Did nurses find ways to overcome these barriers?
Yes, the study found that nurses frequently navigated the tension between their duty to patients and the constraints of the correctional system.
Why is this research important for Canadian nursing?
Because few Canadian studies have specifically examined cancer care provision in provincial correctional settings, despite well-documented barriers to timely cancer diagnosis for socio-economically disadvantaged and incarcerated populations.
What do the authors recommend based on their findings?
Integrated, trauma-informed, and equity-oriented approaches that support continuity of cancer care across correctional and healthcare systems.
Does this study include the perspectives of incarcerated patients?

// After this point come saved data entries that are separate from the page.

(** ** What runs where *)
(** A byte no white space has survives trimming. *)
Lemma str_bytes_cat a b : str_bytes (a +:+ b) = str_bytes a ++ str_bytes b.
Proof. induction a as [|c a IH]; [done|]. change (String c a +:+ b) with (String c (a +:+ b)). cbn [str_bytes]. by rewrite IH. Qed.
Lemma str_bytes_srev s : str_bytes (srev s) = rev (str_bytes s).
Proof. induction s as [|c s IH]; [done|]. by rewrite srev_cons, str_bytes_cat, IH. Qed.
Lemma elem_of_srev b s : b ∈ str_bytes (srev s) <-> b ∈ str_bytes s.
Proof. by rewrite str_bytes_srev, !list_elem_of_In, <-in_rev. Qed.
Lemma trim_start_keeps b ws fuel : Forall (fun w => b ∉ str_bytes w) ws -> forall s, b ∈ str_bytes s -> b ∈ str_bytes (trim_start_with ws fuel s).
Proof.
  intros Hws. induction fuel as [|fuel IH]; intros s Hs; simpl; [done|]. destruct (find _ ws) as [w|] eqn:Ef; [|done].
  apply find_some in Ef as [Hin Hw]. apply starts_with_spec in Hw as (t & ->). rewrite sdrop_app. apply IH.
  rewrite str_bytes_cat in Hs. apply elem_of_app in Hs as [Hs|Hs]; [|done]. rewrite Forall_forall in Hws. apply list_elem_of_In in Hin. by destruct (Hws w Hin).
Qed.
Lemma trim_keeps b s : Forall (fun w => b ∉ str_bytes w) whitespace -> b ∈ str_bytes s -> b ∈ str_bytes (trim s).
Proof.
  intros Hws Hs. unfold trim, trim_end. rewrite elem_of_srev. apply trim_start_keeps.
  - apply Forall_map. eapply Forall_impl; [exact Hws|]. intros w Hw. cbn. by rewrite elem_of_srev.
  - rewrite elem_of_srev. by apply trim_start_keeps.
Qed.
Lemma first_word_ps rest : command_name ("ps " +:+ rest) = "ps"%string.
Proof.
  unfold command_name, first_word. assert (trim_start ("ps " +:+ rest) = "ps " +:+ rest) as -> by reflexivity.
  assert (until_ws (" " +:+ rest) = EmptyString) as Hs.
  { change (" " +:+ rest) with (String " " rest). cbn [until_ws]. assert (existsb (fun w => starts_with w (String " " rest)) whitespace = true) as ->; [|done].
    apply existsb_exists. exists " "%string. split; [vm_compute; tauto|apply (starts_with_sapp " " rest)]. }
  assert (until_ws ("ps " +:+ rest) = "ps" +:+ until_ws (" " +:+ rest)) as -> by reflexivity. by rewrite Hs.
Qed.

Section Confined.
Context `{!FileSystem, !Accounts, !PolicyJson, !PolicyJsonLaws}.
(* ===== verification/Broker.v ===== *)
(** * Broker: commands a sandboxed shell runs outside its sandbox (sandbox/broker.rs)

    The server decides on a request, starts the command on a terminal and relays its output
    and the client's input; the client, the shim a sandboxed shell finds in its path, writes
    the output and returns the exit code.  Messages are frames of bincode, an interface.
    The server's loop is a machine whose steps are the branches its [select!] takes; the
    client's is one whose steps are the returns of [poll]. *)
From S2P Require Import Prelude Text Policy Fs Privsep Frame Enforce.
From Stdlib Require Import Ascii.
Local Open Scope Z_scope.

Inductive BrokerRequest := Exec (command : string) (args : list string) (rows cols : Z) | Input (data : bytes) | Resize (rows cols : Z).
Inductive BrokerResponse := Output (data : bytes) | Exit (code : Z) | Denied (why : string).

(** ** Frames *)
Section Frames.
Context {T : Type} `{!Bincode T}.

Definition write_broker_message (msg : T) : rust frame_error bytes :=
  match encode_to_vec msg with
  | None => Err EncodeFailed
  | Some payload => Ok (to_be32 (u32 (Z.of_nat (length payload))) ++ payload)
  end.
Definition read_broker_message (stream : bytes) : rust frame_error (T * bytes) :=
  '(len_buf, stream) ← read_exact ReadLength stream 4;
  let len := from_be32_bytes len_buf in
  if MAX_FRAME_LEN <? len then Err (FrameTooLarge len) else
  '(payload, stream) ← read_exact ReadPayload stream (Z.to_nat len);
  match decode_from_slice payload with Some msg => Ok (msg, stream) | None => Err DecodeFailed end.
(** A complete message at the front of the buffer and the bytes it takes. *)
Definition try_decode_broker_message (buf : bytes) : option (T * nat) :=
  if (length buf <? 4)%nat then None
  else
    let len := from_be32_bytes buf in
    if MAX_FRAME_LEN <? len then None
    else
      let total := (4 + Z.to_nat len)%nat in
      if (length buf <? total)%nat then None
      else msg ← decode_from_slice (take (total - 4) (drop 4 buf)); Some (msg, total).
End Frames.

(** ** The decision *)
Definition broker_dir (config_dir : Path) (session_id : string) : Path := path_join (path_join config_dir [Normal "broker"%string]) [Normal session_id].
Definition broker_sock_path (config_dir : Path) (session_id : string) : Path := path_join (broker_dir config_dir session_id) [Normal "broker.sock"%string].
Definition shim_bin_dir (config_dir : Path) (session_id : string) : Path := path_join (broker_dir config_dir session_id) [Normal "bin"%string].

Definition search_dirs : list string := ["/usr/bin"; "/bin"; "/usr/sbin"; "/sbin"; "/usr/local/bin"]%string.
Definition resolve_real_binary (exists_ : string -> bool) (command : string) : option string :=
  find exists_ (map (fun d => d +:+ "/" +:+ command) search_dirs).
(** The program, its arguments and the environment it gets. *)
Definition build_broker_pty_command (os : Os) (real_bin : string) (args : list string) (username : option string) : string * list string * list (string * string) :=
  let '(p, a) :=
    match username with
    | Some user =>
        match os with
        | Macos => ("login"%string, ["-fp"%string; user; real_bin] ++ args)
        | _ => ("su"%string, ["-"%string; user; "-c"%string; String.concat " " (real_bin :: args)])
        end
    | None => (real_bin, args)
    end in
  (p, a, [("TERM", "xterm-256color")]%string).

Inductive Decision := Refuse (r : BrokerResponse) | Hangup | Spawn (program : string) (args : list string) (env : list (string * string)) (rows cols : Z).
Definition decide_request (os : Os) (exists_ : string -> bool) (policy : SandboxPolicy) (username : option string) (r : BrokerRequest) : Decision :=
  match r with
  | Exec command args rows cols =>
      if negb (is_broker_safe command) then Refuse (Denied ("command '" +:+ command +:+ "' is not on the broker-safe list"))
      else
        let full_cmd := match args with [] => command | _ => command +:+ " " +:+ String.concat " " args end in
        match validate_command full_cmd policy with
        | Ok _ =>
            match resolve_real_binary exists_ command with
            | None => Refuse (Denied ("command '" +:+ command +:+ "' not found"))
            | Some real_bin => let '(p, a, e) := build_broker_pty_command os real_bin args username in Spawn p a e rows cols
            end
        | _ => Refuse (Denied "policy denied: empty command")
        end
  | _ => Hangup
  end%string.
(* ===== verification/Directory.v ===== *)
(** * Directory: where members are (hop-core/src/netdoc/mod.rs)

    What a node reads out of the network document and out of the members' own
    documents to move packets: who owns a virtual address, at which endpoint it is,
    which endpoint may send from it, what a name stands for, which routes are
    offered.  A node holds several replicas, one per namespace, and one store of
    contents: [Node] is the network document of Netdoc.v with the other namespaces,
    the members' documents imported so far and the tables the data plane reads.
    Replication is not a step of the node: theorems quantify over the replicas. *)
From S2P Require Import Prelude Addr Text Vpn Dns Policy Config DocStore Acl Netdoc.
From Stdlib Require Import Ascii.
Local Open Scope Z_scope.

Abbreviation PublicKey := bytes (only parsing).
Abbreviation RelayUrl := string (only parsing).
Abbreviation NamespaceId := Z (only parsing).
Definition Endpoint : Type := PublicKey * option RelayUrl.

Inductive RouteKind := Subnet | ExitRoute.
Record RouteAdvert := { cidr : string; ra_tags : list string; snat : bool; kind : RouteKind; advertised_at : string }.

(** iroh's keys, relay urls and tickets, serde_json on what members publish, and the
    document engine: the namespace a creation yields and whether an import succeeds. *)
Class NetCrates := {
  parse_public_key : string -> option PublicKey;
  print_public_key : PublicKey -> string;
  parse_relay_url : string -> option RelayUrl;
  parse_ticket : string -> option (NamespaceId * list string);
  tags_json : list string -> string;
  parse_tags : string -> option (list string);
  posture_json : gmap string string -> string;
  parse_posture : string -> option (gmap string string);
  route_json : RouteAdvert -> string;
  parse_route : string -> option RouteAdvert;
  create_namespace : gmap NamespaceId Replica -> option NamespaceId;
  create_fresh m id : create_namespace m = Some id -> m !! id = None;
  import_succeeds : NamespaceId -> bool;
}.

(** The orders two of the node's hash maps iterate in. *)
Class DirectoryOrder := {
  iter_docs : gmap string (NamespaceId * list string) -> list (string * (NamespaceId * list string));
  iter_docs_perm m : iter_docs m ≡ₚ map_to_list m;
  iter_owners : gmap Ipv4Addr string -> list (Ipv4Addr * string);
  iter_owners_perm m : iter_owners m ≡ₚ map_to_list m;
  iter_tags : gmap string (list string) -> list (string * list string);
  iter_tags_perm m : iter_tags m ≡ₚ map_to_list m;
}.

Record Node := {
  net : Netdoc;
  endpoint_id : PublicKey;
  spaces : gmap NamespaceId Replica;
  self_ns : option NamespaceId;
  member_docs : gmap string (NamespaceId * list string);
  vpn_local_ip : option Ipv4Addr;
  vpn_peer_ips : gmap string Ipv4Addr;
  vpn_fwd : gmap Ipv4Addr Endpoint;
  vpn_vip_owner : gmap Ipv4Addr string;
  vpn_gateway_cidrs : list GatewayRouteEntry;
  vpn_refresh : bool;
}.
Definition set_net (d : Netdoc) (n : Node) : Node :=
  {| net := d; endpoint_id := endpoint_id n; spaces := spaces n; self_ns := self_ns n; member_docs := member_docs n;
     vpn_local_ip := vpn_local_ip n; vpn_peer_ips := vpn_peer_ips n; vpn_fwd := vpn_fwd n;
     vpn_vip_owner := vpn_vip_owner n; vpn_gateway_cidrs := vpn_gateway_cidrs n; vpn_refresh := vpn_refresh n |}.
Definition set_spaces (m : gmap NamespaceId Replica) (s : option NamespaceId)
    (docs : gmap string (NamespaceId * list string)) (n : Node) : Node :=
  {| net := net n; endpoint_id := endpoint_id n; spaces := m; self_ns := s; member_docs := docs;
     vpn_local_ip := vpn_local_ip n; vpn_peer_ips := vpn_peer_ips n; vpn_fwd := vpn_fwd n;
     vpn_vip_owner := vpn_vip_owner n; vpn_gateway_cidrs := vpn_gateway_cidrs n; vpn_refresh := vpn_refresh n |}.
Definition set_tables (ips : gmap string Ipv4Addr) (fwd : gmap Ipv4Addr Endpoint) (owners : gmap Ipv4Addr string)
    (routes : list GatewayRouteEntry) (n : Node) : Node :=
  {| net := net n; endpoint_id := endpoint_id n; spaces := spaces n; self_ns := self_ns n; member_docs := member_docs n;
     vpn_local_ip := vpn_local_ip n; vpn_peer_ips := ips; vpn_fwd := fwd; vpn_vip_owner := owners;
     vpn_gateway_cidrs := routes; vpn_refresh := vpn_refresh n |}.
Definition notify_refresh (n : Node) : Node :=
  {| net := net n; endpoint_id := endpoint_id n; spaces := spaces n; self_ns := self_ns n; member_docs := member_docs n;
     vpn_local_ip := vpn_local_ip n; vpn_peer_ips := vpn_peer_ips n; vpn_fwd := vpn_fwd n;
     vpn_vip_owner := vpn_vip_owner n; vpn_gateway_cidrs := vpn_gateway_cidrs n; vpn_refresh := true |}.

No, based on the available abstract, the study reports on nurses' perspectives and experiences, not those of incarcerated patients directly.
How many nurses were interviewed for this study?
The publicly available abstract does not report the exact number of nurse participants, so this detail is not confirmed here.
Where was this study published?
In the Canadian Journal of Nursing Research, authored by Fisher, Lambert, Petrovskaya, Brown, and Stajduhar.